(How to complete this task) Copy, from the entries below, each line in which the string "PackedCall" appears.
___ Listed entries
Definition packed_call (st : Mutex (option MerkleTree) * list B256) (call : PackedCall) :
    run (Mutex (option MerkleTree) * list B256) :=
  let answer (m : run (Mutex (option MerkleTree) * B256)) := '(cache, r) ← m; Ok (cache, st.2 ++ [r]) in
  match call with
  | U64List values limit_depth => answer (cached_u64_list_root st.1 values limit_depth)
  | U64Vector values => answer (cached_u64_vector_root st.1 values)
  | B256Vector values => answer (cached_b256_vector_root st.1 values)
  | U8List values limit_depth => answer (cached_u8_list_root st.1 values limit_depth)
  | PanicWhileLocked left_behind => Ok (mkMutex left_behind true, st.2)
  end.

(** The roots SSZ gives for the same calls, without a cache. *)
Definition packed_ssz (call : PackedCall) : option B256 :=
  match call with
  | U64List values limit_depth => Some (ssz_u64_list values limit_depth)
  | U64Vector values => Some (ssz_u64_vector values)
  | B256Vector values => Some (ssz_b256_vector values)
  | U8List values limit_depth => Some (ssz_u8_list values limit_depth)
  | PanicWhileLocked _ => None
  end.

(** The lists are within their limits. *)
Definition packed_fits (call : PackedCall) : bool :=
  match call with
  | U64List values limit_depth => (div_ceil (length values) 4 <=? 2 ^ limit_depth)%nat
  | U8List values limit_depth => (div_ceil (length values) 32 <=? 2 ^ limit_depth)%nat
  | _ => true
  end.

Lemma packed_call_ref cache roots call :
  in_order cache -> packed_fits call = true ->
  exists cache', packed_call (cache, roots) call = Ok (cache', roots ++ option_list (packed_ssz call)) /\ in_order cache'.
Proof using ZL.
  intros Hc Hf. destruct call as [values d|values|values|values d|junk]; cbn [packed_fits packed_call packed_ssz fst snd option_list] in *.
  - apply Nat.leb_le in Hf. destruct (cached_u64_list_root_ref _ _ _ Hc Hf) as (cache' & -> & ?). by exists cache'.
  - destruct (cached_u64_vector_root_ref _ values Hc) as (cache' & -> & ?). by exists cache'.
  - destruct (cached_b256_vector_root_ref _ values Hc) as (cache' & -> & ?). by exists cache'.
  - apply Nat.leb_le in Hf. destruct (cached_u8_list_root_ref _ _ _ Hc Hf) as (cache' & -> & ?). by exists cache'.
  - exists (mkMutex junk true). by rewrite app_nil_r.
Qed.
______
(Response to the task)
Definition packed_call (st : Mutex (option MerkleTree) * list B256) (call : PackedCall) :
Definition packed_ssz (call : PackedCall) : option B256 :=
Definition packed_fits (call : PackedCall) : bool :=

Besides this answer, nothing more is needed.